Your task is to copy the stretch of lines in the records below that begins with the line containing "Definition own_headers (status" and ends with the line containing "let kept := filter", exactly as written, with nothing added.

(Collected data entries)
━━━━━━━━━━

(* ===== verification/HttpProperties.v ===== *)
(** * HTTP: what routes, pipelines and responses guarantee

    Valid headers and the framing of a response; compiled routes; the frames, error
    paths and fast path of the pipeline. *)

From Stdlib Require Import ZArith Lia.
From Stdlib Require Import Strings.Byte.
From stdpp Require Import base tactics list gmap strings.
From S2P Require Import Prelude DiDeclarations DiCompiler Pipeline HttpResponses HttpPipeline HttpRoutes AsgiRouter AsgiRequests HttpScenarios.
Local Open Scope Z_scope.

(** ** Characters and bytes *)

Lemma token_chars : Forall (λ c, 33 ≤ c < 127) _HEADER_NAME_CHARACTERS.
Proof.
  assert (forallb (λ c, (33 <=? c) && (c <? 127)) _HEADER_NAME_CHARACTERS = true) as Hf by by vm_compute.
  rewrite forallb_forall in Hf. apply Forall_forall. intros c Hc%list_elem_of_In. specialize (Hf _ Hc). lia.
Qed.

Lemma token_char_range c : token_char c = true → 33 ≤ c < 127.
Proof.
  unfold token_char. intros (d & Hd & Hc)%existsb_exists. apply Z.eqb_eq in Hc as ->.
  apply list_elem_of_In in Hd. by eapply Forall_forall in Hd; [|apply token_chars].
Qed.

Lemma token_name_range s : forallb token_char s = true → Forall (λ c, 33 ≤ c < 127) s.
Proof. intros Hs. rewrite forallb_forall in Hs. apply Forall_forall. intros c Hc%list_elem_of_In. by apply token_char_range, Hs. Qed.

Lemma byte_of_cp_ok limit c : 0 ≤ c < limit → limit ≤ 256 → ∃ b, byte_of_cp limit c = Ok b ∧ Z.of_N (Byte.to_N b) = c.
Proof.
  intros Hc Hl. unfold byte_of_cp. destruct (Z.leb_spec 0 c), (Z.ltb_spec c limit); [|lia..]. simpl.
  destruct (Byte.of_N (Z.to_N c)) as [b|] eqn:Hb.
  - exists b. split; [done|]. apply Byte.to_of_N in Hb. rewrite Hb. lia.
  - apply Byte.of_N_None_iff in Hb. lia.
Qed.

Lemma encode_cps_ok limit s : limit ≤ 256 → Forall (λ c, 0 ≤ c < limit) s → ∃ b, rmap (byte_of_cp limit) s = Ok b ∧ decode_latin1 b = s.
Proof.
  intros Hl Hs. induction Hs as [|c s Hc _ (b & Hb & Hd)]; [by exists []|].
  destruct (byte_of_cp_ok limit c Hc Hl) as (x & Hx & Hxc). exists (x :: b). simpl. rewrite Hx. simpl. rewrite Hb. simpl.
  split; [done|]. unfold decode_latin1 in *. simpl. by rewrite Hxc, Hd.
Qed.

Lemma decimal_ascii n : Forall (λ c, 48 ≤ c < 58) (decimal n).
Proof. unfold decimal. generalize (N.to_uint (N.of_nat n)). intros u. induction u; simpl; constructor; (lia || done). Qed.

Lemma Forall_range (a b a' b' : Z) s : a' ≤ a → b ≤ b' → Forall (λ c, a ≤ c < b) s → Forall (λ c, a' ≤ c < b') s.
Proof. intros Ha Hb Hs. eapply Forall_impl; [exact Hs|]. simpl. lia. Qed.

(** ** Valid headers *)

(** A header that no other header or body can be smuggled into. *)
Record valid_header (h : pystr * pystr) : Prop := {
  vh_name : Forall (λ c, 33 ≤ c < 127) h.1;
  vh_value : Forall (λ c, 0 ≤ c < 256 ∧ c ≠ 13 ∧ c ≠ 10) h.2
}.

Section headers.
Context `{HttpText}.

Lemma validate_header_valid name value h : _validate_header name value = Ok h → valid_header h.
Proof.
  unfold _validate_header. intros Hv. apply result_bind_ok in Hv as (n & Hn & Hv). apply result_bind_ok in Hv as (v & _ & Hv).
  apply result_bind_ok in Hv as (? & _ & Hv). apply result_bind_ok in Hv as (? & Hcr%raise_if_ok & Hv).
  apply result_bind_ok in Hv as (? & Hct%raise_if_ok & Hv). apply result_bind_ok in Hv as (? & Hl%raise_if_ok & Hv).
  apply result_bind_ok in Hv as (? & _ & [= <-]). split; simpl.
  - destruct name as [| | |[|c s]| | | | | | |]; try done. apply token_name_range. by destruct (forallb token_char _) eqn:Ht; simplify_eq.
  - apply Forall_forall. intros c Hc%list_elem_of_In. apply negb_false_iff in Hl. rewrite forallb_forall in Hl. specialize (Hl _ Hc).
    assert (∀ p, existsb p v = false → p c = false) as Hex.
    { intros p Hp. destruct (p c) eqn:Hpc; [|done]. apply not_true_iff_false in Hp. destruct Hp. apply existsb_exists. eauto. }
    apply Hex in Hcr, Hct. bool_hyps; lia.
Qed.

Lemma check_headers_valid seen items hs :
  check_headers seen items = Ok hs →
  Forall valid_header hs ∧ NoDup (casefold <$> hs.*1) ∧
  Forall (λ h, casefold h.1 ∉ seen ∧ casefold h.1 ∉ _TRANSPORT_HEADERS) hs.
Proof.
  revert seen hs. induction items as [|[n v] items IH]; intros seen hs Hc; simpl in Hc.
  { simplify_eq. split_and!; constructor. }
  apply result_bind_ok in Hc as (h & Hh%validate_header_valid & Hc). apply result_bind_ok in Hc as (? & Hs%raise_if_ok & Hc).
  apply result_bind_ok in Hc as (? & Ht%raise_if_ok & Hc). apply result_bind_ok in Hc as (rest & Hrest & [= <-]).
  apply bool_decide_eq_false in Hs. unfold transport_header in Ht. apply bool_decide_eq_false in Ht.
  destruct (IH _ _ Hrest) as (Hv & Hnd & Hd). split_and!; [by constructor| |].
  - simpl. apply NoDup_cons. split; [|done]. intros (n' & Hn' & (h' & -> & Hin)%list_elem_of_fmap)%list_elem_of_fmap.
    eapply Forall_forall in Hd as [Hd _]; [|exact Hin]. apply Hd. rewrite <- Hn'. by left.
  - constructor; [done|]. eapply Forall_impl; [exact Hd|]. intros h' [Hx Hx']. split; [|done]. intros ?. apply Hx. by right.
Qed.

Definition valid_response (r : HttpResponse) : Prop :=
  Forall valid_header (headers r) ∧ NoDup (casefold <$> (headers r).*1) ∧
  Forall (λ h, casefold h.1 ∉ _TRANSPORT_HEADERS) (headers r) ∧ 200 ≤ status_code r ≤ 599 ∧
  ((status_code r = 204 ∨ status_code r = 304) → content r = []).

Lemma HttpResponse_new_valid b st hs r : HttpResponse_new b st hs = Ok r → valid_response r.
Proof.
  unfold HttpResponse_new. intros Hr. apply result_bind_ok in Hr as (c & _ & Hr). apply result_bind_ok in Hr as (s & Hs & Hr).
  apply result_bind_ok in Hr as (? & Hc%raise_if_ok & Hr). apply result_bind_ok in Hr as (items & _ & Hr).
  apply result_bind_ok in Hr as (h & Hh%check_headers_valid & [= <-]). destruct Hh as (Hv & Hnd & Hd).
  split_and!; simpl; [done|done| | | |].
  - eapply Forall_impl; [exact Hd|]. by intros h' [].
  - destruct st; try done. destruct (_ && _) eqn:Hb in Hs; simplify_eq. bool_hyps; lia.
  - destruct st; try done. destruct (_ && _) eqn:Hb in Hs; simplify_eq. bool_hyps; lia.
  - intros Hbl. apply andb_false_iff in Hc as [Hc|Hc]; [bool_hyps; lia|]. apply negb_false_iff, bool_decide_eq_true in Hc. done.
Qed.

Lemma encode_header_ok h : valid_header h → ∃ e, encode_header h = Ok e ∧ (decode_latin1 e.1, decode_latin1 e.2) = h.
Proof.
  intros [Hn Hv]. destruct (encode_cps_ok 128 h.1) as (n & Hn' & Hdn); [lia|by eapply Forall_range; [..|exact Hn]; lia|].
  destruct (encode_cps_ok 256 h.2) as (v & Hv' & Hdv); [lia|by eapply Forall_impl; [exact Hv|]; simpl; intros ? []|].
  exists (n, v). unfold encode_header, encode_ascii, encode_latin1. rewrite Hn', Hv'. simpl. rewrite Hdn, Hdv. by destruct h.
Qed.

Definition decoded (hs : list (bytes * bytes)) : list (pystr * pystr) := (λ h, (decode_latin1 h.1, decode_latin1 h.2)) <$> hs.

Lemma encode_headers_ok hs : Forall valid_header hs → ∃ es, rmap encode_header hs = Ok es ∧ decoded es = hs.
Proof.
  intros Hv. induction Hv as [|h hs Hh _ (es & Hes & Hd)]; [by exists []|]. destruct (encode_header_ok _ Hh) as (e & He & Hde).
  exists (e :: es). simpl. rewrite He. simpl. rewrite Hes. simpl. split; [done|]. unfold decoded in *. simpl. by rewrite Hde, Hd.
Qed.
End headers.

(** ** Framing *)

Lemma NoDup_fmap_filter {A B} (f : A → B) (P : A → Prop) `{∀ x, Decision (P x)} l : NoDup (f <$> l) → NoDup (f <$> filter P l).
Proof.
  induction l as [|x l IH]; [done|]. simpl. intros [Hx Hl]%NoDup_cons. rewrite filter_cons. case_decide; [|by apply IH].
  simpl. apply NoDup_cons. split; [|by apply IH]. intros (y & Hy & Hin)%list_elem_of_fmap. apply Hx. rewrite Hy.
  apply list_elem_of_fmap_2. by apply list_elem_of_filter in Hin as [_ Hin].
Qed.

Definition lower_names (hs : list (pystr * pystr)) : list pystr := (λ h : pystr * pystr, map ascii_lower_cp h.1) <$> hs.

Definition own_headers (status : Z) (len : nat) (request_id : pystr) : list (pystr * pystr) :=
  (if (status =? 204) || (status =? 304) then [] else [(str "content-length", decimal len)]) ++
  [(str "x-request-id", request_id)].

Section framing.
Context `{HttpTextLaws}.

Lemma casefold_name h : valid_header h → casefold h.1 = ascii_lower_cp <$> h.1.
Proof. intros [Hn _]. apply casefold_ascii. eapply Forall_range; [..|exact Hn]; lia. Qed.

Lemma kept_names r :
  valid_response r →
  let kept := filter (λ h, is_name h.1 "x-request-id" = false) (headers r) in
  NoDup (lower_names kept) ∧ Forall (λ n, n ∉ _TRANSPORT_HEADERS ∧ n ≠ str "x-request-id") (lower_names kept).
Proof.
  intros (Hv & Hnd & Ht & _) kept.
  assert (lower_names kept = (λ h, casefold h.1) <$> kept) as ->.
  { unfold lower_names. apply list_fmap_ext. intros i h Hi%list_elem_of_lookup_2. symmetry. apply casefold_name.
    apply list_elem_of_filter in Hi as [_ Hi]. by eapply Forall_forall in Hv. }
  split; [apply NoDup_fmap_filter; by rewrite <- list_fmap_compose in Hnd|]. apply Forall_forall.
  intros n (h & -> & [Hn Hin]%list_elem_of_filter)%list_elem_of_fmap. split; [by eapply Forall_forall in Ht|].
  unfold is_name in Hn. by apply bool_decide_eq_false in Hn.
Qed.

Lemma decoded_app a b : decoded (a ++ b) = decoded a ++ decoded b.
Proof. apply fmap_app. Qed.

(** Every response that could be constructed can be sent. *)
Lemma send_valid r id omit :
  valid_response r → Forall (λ c, 0 ≤ c < 128) id →
  ∃ hs, _send_response r id omit = Ok [ResponseStart (status_code r) hs; ResponseBody (if omit then [] else content r)] ∧
    decoded hs = filter (λ h, is_name h.1 "x-request-id" = false) (headers r) ++ own_headers (status_code r) (length (content r)) id.
Proof.
  intros (Hv & _) Hid. unfold _send_response, own_headers.
  destruct (encode_headers_ok (filter (λ h, is_name h.1 "x-request-id" = false) (headers r))) as (es & -> & Hd).
  { apply Forall_forall. intros h [_ Hin]%list_elem_of_filter. by eapply Forall_forall in Hv. }
  destruct (encode_cps_ok 128 id) as (i & Hi & Hdi); [lia|done|]. unfold encode_ascii. rewrite Hi.
  destruct (encode_cps_ok 128 (decimal (length (content r)))) as (n & Hn & Hdn); [lia| |].
  { eapply Forall_range; [..|apply decimal_ascii]; lia. }
  rewrite Hn. destruct (_ || _); simpl; eexists; split; [reflexivity| |reflexivity|].
  all: rewrite decoded_app, Hd; f_equal; unfold decoded; simpl; by rewrite ?Hdn, ?Hdi.
Qed.

Lemma id_char_range c : id_char c = true → 33 ≤ c < 127.
Proof. unfold id_char. intros Hc. bool_hyps; lia. Qed.

Lemma request_id_chars sh fresh : forallb id_char fresh = true → Forall (λ c, 33 ≤ c < 127) (request_id_from_scope sh fresh).
Proof.
  assert (∀ s, forallb id_char s = true → Forall (λ c, 33 ≤ c < 127) s) as Hf.
  { intros s Hs. rewrite forallb_forall in Hs. apply Forall_forall. intros c Hc%list_elem_of_In. by apply id_char_range, Hs. }
  intros Hfr. unfold request_id_from_scope. destruct (filter _ sh) as [|h [|]]; [by apply Hf| |by apply Hf].
  destruct (_ && _) eqn:Hc; [|by apply Hf]. bool_hyps. by apply Hf.
Qed.

Lemma lower_names_app a b : lower_names (a ++ b) = lower_names a ++ lower_names b.
Proof. apply fmap_app. Qed.

Lemma own_names status len id :
  lower_names (own_headers status len id) =
    (if (status =? 204) || (status =? 304) then [] else [str "content-length"]) ++ [str "x-request-id"].
Proof. unfold own_headers. by destruct (_ || _). Qed.

Lemma framed_names r id :
  valid_response r →
  let ns := lower_names (filter (λ h, is_name h.1 "x-request-id" = false) (headers r)) ++
            lower_names (own_headers (status_code r) (length (content r)) id) in
  NoDup ns ∧ str "transfer-encoding" ∉ ns.
Proof.
  intros Hr. destruct (kept_names r Hr) as [Hnd Hk]. rewrite Forall_forall in Hk. simpl. rewrite own_names.
  assert (NoDup ((if (status_code r =? 204) || (status_code r =? 304) then [] else [str "content-length"]) ++ [str "x-request-id"])) as Ho.
  { destruct (_ || _); [apply NoDup_singleton|]. apply NoDup_cons. split; [|apply NoDup_singleton]. by intros ?%list_elem_of_singleton. }
  split.
  - apply NoDup_app. split_and!; [done| |done]. intros n Hn Hin. destruct (Hk _ Hn) as [Ht Hx].
    apply elem_of_app in Hin as [Hin|Hin%list_elem_of_singleton]; [|done].
    destruct (_ || _); [by inversion Hin|]. apply list_elem_of_singleton in Hin as ->. apply Ht. by left.
  - intros [Hin|[Hin|Hin%list_elem_of_singleton]%elem_of_app]%elem_of_app; [..|done].
    + destruct (Hk _ Hin) as [Ht _]. apply Ht. right. by left.
    + destruct (_ || _); [by inversion Hin|]. by apply list_elem_of_singleton in Hin.
Qed.

(** Neither CR nor LF. *)
Definition one_line (h : pystr * pystr) : Prop := Forall (λ c, c ≠ 13 ∧ c ≠ 10) (h.1 ++ h.2).

Lemma framed_lines r id :
  valid_response r → Forall (λ c, 33 ≤ c < 127) id →
  Forall one_line (filter (λ h, is_name h.1 "x-request-id" = false) (headers r) ++ own_headers (status_code r) (length (content r)) id).
Proof.
  assert (∀ a b s, 13 < a → Forall (λ c, a ≤ c < b) s → Forall (λ c, c ≠ 13 ∧ c ≠ 10) s) as Hrange.
  { intros a b s Ha Hs. eapply Forall_impl; [exact Hs|]. simpl. lia. }
  intros (Hv & _) Hid. apply Forall_app. split.
  - rewrite Forall_forall in Hv. apply Forall_forall. intros h [_ Hin]%list_elem_of_filter. destruct (Hv _ Hin) as [Hn Hval].
    apply Forall_app. split; [by apply (Hrange 33 127)|]. eapply Forall_impl; [exact Hval|]. simpl. tauto.
  - unfold own_headers. apply Forall_app.
    split; [destruct (_ || _); [constructor|constructor; [|constructor]]|constructor; [|constructor]];
      apply Forall_app; (split; [by apply (bool_decide_unpack _); vm_compute|]).
    + by apply (Hrange 48 58), decimal_ascii.
    + by apply (Hrange 33 127).
Qed.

━━━━━━━━━━

*Written answer*:
Definition own_headers (status : Z) (len : nat) (request_id : pystr) : list (pystr * pystr) :=
  (if (status =? 204) || (status =? 304) then [] else [(str "content-length", decimal len)]) ++
  [(str "x-request-id", request_id)].

Section framing.
Context `{HttpTextLaws}.

Lemma casefold_name h : valid_header h → casefold h.1 = ascii_lower_cp <$> h.1.
Proof. intros [Hn _]. apply casefold_ascii. eapply Forall_range; [..|exact Hn]; lia. Qed.

Lemma kept_names r :
  valid_response r →
  let kept := filter (λ h, is_name h.1 "x-request-id" = false) (headers r) in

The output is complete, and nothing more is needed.